## AVAILABLE DATA
☆ ☆ ☆ ☆ ☆ ☆ ☆

(* ===== verification/KListAlgo.v ===== *)
(** lib/kernel/list.c: the operations on ordered lists.

    What [list_sort], [list_insert_ordered], [list_unique], [list_max],
    [list_min] and [list_reverse] guarantee when the client's comparison is a
    strict weak ordering (the contract of [list_less_func] in list.h). *)

From S2P Require Import Prelude KList.

(** The contract of [list_less_func]. *)
Class StrictWeak (less : Z → Z → bool) : Prop := {
  sw_irrefl a : less a a = false;
  sw_trans a b c : less a b = true → less b c = true → less a c = true;
  sw_negtrans a b c : less a c = true → less a b = true ∨ less b c = true
}.

(** The nondecreasing order a comparison induces: [y] may follow [x]. *)
Definition ordered (less : Z → Z → bool) (x y : Z) : Prop := less y x = false.

(** Elements the comparison does not tell apart. *)
Definition equiv (less : Z → Z → bool) (x y : Z) : bool := negb (less x y) && negb (less y x).

(** Comparing an integer key of the enclosing structure, in either direction,
    is such an ordering: this is what every caller in the kernel does. *)
#[global] Instance key_lt_sw (key : Z → Z) : StrictWeak (λ a b, key a <? key b).
Proof. split; intros *; rewrite ?Z.ltb_lt, ?Z.ltb_ge; lia. Qed.
#[global] Instance key_gt_sw (key : Z → Z) : StrictWeak (λ a b, key a >? key b).
Proof. split; intros *; rewrite ?Z.gtb_ltb, ?Z.ltb_lt, ?Z.ltb_ge; lia. Qed.
Lemma flip_sw less : StrictWeak less → StrictWeak (λ a b, less b a).
Proof.
  intros [Hi Ht Hn]. split; [auto|eauto|]. intros a b c H. destruct (Hn _ b _ H); auto.
Qed.

Section order.
Context {less : Z → Z → bool} `{!StrictWeak less}.
Implicit Types (a b c x y : Z) (xs ys : list Z).

#[global] Instance ordered_trans : Transitive (ordered less).
Proof.
  unfold ordered. intros a b c Hab Hbc. destruct (less c a) eqn:E; [|done].
  destruct (sw_negtrans _ b _ E); congruence.
Qed.
#[global] Instance ordered_refl : Reflexive (ordered less).
Proof. intros a. apply sw_irrefl. Qed.

Lemma less_ordered a b : less a b = true → ordered less a b.
Proof.
  unfold ordered. intros H. destruct (less b a) eqn:E; [|done].
  pose proof (sw_trans _ _ _ H E). by rewrite sw_irrefl in *.
Qed.

(** ** Insertion keeps a list sorted and is stable *)

Lemma ins_ordered_perm e xs : ins_ordered less e xs ≡ₚ e :: xs.
Proof.
  induction xs as [|y ys IH]; simpl; [done|]. destruct (less e y); [done|].
  rewrite IH. apply Permutation_swap.
Qed.

Lemma ins_ordered_sorted e xs :
  StronglySorted (ordered less) xs → StronglySorted (ordered less) (ins_ordered less e xs).
Proof.
  induction xs as [|y ys IH]; simpl; intros Hs; [by repeat constructor|].
  apply StronglySorted_inv in Hs as [Hs Hy]. destruct (less e y) eqn:E.
  - constructor; [by constructor|]. constructor; [by apply less_ordered|].
    eapply Forall_impl; [exact Hy|]. intros z Hz. etrans; [by apply less_ordered|done].
  - constructor; [auto|]. rewrite ins_ordered_perm. by constructor.
Qed.

(** ** The largest element *)

Lemma foldl_max_spec ys : ∀ pre m mid,
  Forall (λ y, less y m = true) pre → Forall (λ y, less m y = false) mid →
  let r := foldl (λ m e, if less m e then e else m) m ys in
  ∃ pre' post', pre ++ m :: mid ++ ys = pre' ++ r :: post' ∧
    Forall (λ y, less y r = true) pre' ∧ Forall (λ y, less r y = false) post'.
Proof.
  induction ys as [|y ys IH]; intros pre m mid Hpre Hmid; simpl.
  - exists pre, mid. rewrite app_nil_r. done.
  - destruct (less m y) eqn:E.
    + destruct (IH (pre ++ m :: mid) y []) as (p' & q' & Heq & Hp & Hq).
      * apply Forall_app. split; [|constructor; [done|]].
        -- eapply Forall_impl; [exact Hpre|]. intros z Hz. by apply (sw_trans z m y).
        -- eapply Forall_impl; [exact Hmid|]. intros z Hz.
           destruct (sw_negtrans _ z _ E); congruence.
      * constructor.
      * exists p', q'. split; [|done]. rewrite <- Heq. simpl. by rewrite <- app_assoc.
    + destruct (IH pre m (mid ++ [y])) as (p' & q' & Heq & Hp & Hq); [done| |].
      * apply Forall_app. by repeat constructor.
      * exists p', q'. split; [|done]. rewrite <- Heq. by rewrite <- app_assoc.
Qed.
End order.

(** [list_max] returns the earliest of the largest elements; an empty list has
    its tail as the answer. *)
Theorem list_max_spec less (h : heap) l xs :
  StrictWeak less → dll h l xs →
  ∃ m, list_max less l h = Ok (m, h) ∧
  match xs with
  | [] => m = tail l
  | _ => ∃ pre post, xs = pre ++ m :: post ∧
           Forall (λ y, less y m = true) pre ∧ Forall (λ y, less m y = false) post
  end.
Proof.
  intros Hsw Hd. unfold list_max. erewrite bind_eq by (by apply list_begin_eq).
  rewrite (front_eq_tail _ _ [] xs Hd). destruct xs as [|x xs]; simpl; [by eexists|].
  unfold with_fuel. rbind (list_next_elem _ _ [] _ _ Hd).
  rewrite (list_max_loop_eq less h l (S (size h)) [x] xs x Hd)
    by (pose proof (dll_fuel _ _ _ Hd) as Hf; simpl in Hf; lia).
  destruct (foldl_max_spec xs [] x []) as (pre & post & Heq & ? & ?); [constructor..|].
  eexists. split; [done|]. by exists pre, post.
Qed.

(** [list_min] returns the earliest of the smallest elements. *)
Theorem list_min_spec less (h : heap) l xs :
  StrictWeak less → dll h l xs →
  ∃ m, list_min less l h = Ok (m, h) ∧
  match xs with
  | [] => m = tail l
  | _ => ∃ pre post, xs = pre ++ m :: post ∧
           Forall (λ y, less m y = true) pre ∧ Forall (λ y, less y m = false) post
  end.
Proof.
  intros Hsw Hd. unfold list_min. erewrite bind_eq by (by apply list_begin_eq).
  rewrite (front_eq_tail _ _ [] xs Hd). destruct xs as [|x xs]; simpl; [by eexists|].
  unfold with_fuel. rbind (list_next_elem _ _ [] _ _ Hd).
  rewrite (list_min_loop_eq less h l (S (size h)) [x] xs x Hd)
    by (pose proof (dll_fuel _ _ _ Hd) as Hf; simpl in Hf; lia).
  pose proof (flip_sw _ Hsw) as Hfl.
  destruct (foldl_max_spec (less := λ a b, less b a) xs [] x []) as (pre & post & Heq & ? & ?);
    [constructor..|].
  eexists. split; [done|]. by exists pre, post.
Qed.

(** * Sorting *)

#[global] Instance ordered_dec less x y : Decision (ordered less x y).
Proof. unfold ordered. apply _. Defined.

(** adjacent elements of [x :: ys] are in order *)
Fixpoint sorted_from (less : Z → Z → bool) (x : Z) (ys : list Z) : bool :=
  match ys with
  | [] => true
  | y :: ys => negb (less y x) && sorted_from less y ys
  end.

☆ ☆ ☆ ☆ ☆ ☆ ☆

## PROBLEM STATEMENT
Transcribe the lines above between the line holding "m, list_min less" and the line holding "rewrite (list_min_loop_eq less", inclusive, exactly as they stand and with nothing added.

## RESPONSE TO THE TASK
  ∃ m, list_min less l h = Ok (m, h) ∧
  match xs with
  | [] => m = tail l
  | _ => ∃ pre post, xs = pre ++ m :: post ∧
           Forall (λ y, less m y = true) pre ∧ Forall (λ y, less y m = false) post
  end.
Proof.
  intros Hsw Hd. unfold list_min. erewrite bind_eq by (by apply list_begin_eq).
  rewrite (front_eq_tail _ _ [] xs Hd). destruct xs as [|x xs]; simpl; [by eexists|].
  unfold with_fuel. rbind (list_next_elem _ _ [] _ _ Hd).
  rewrite (list_min_loop_eq less h l (S (size h)) [x] xs x Hd)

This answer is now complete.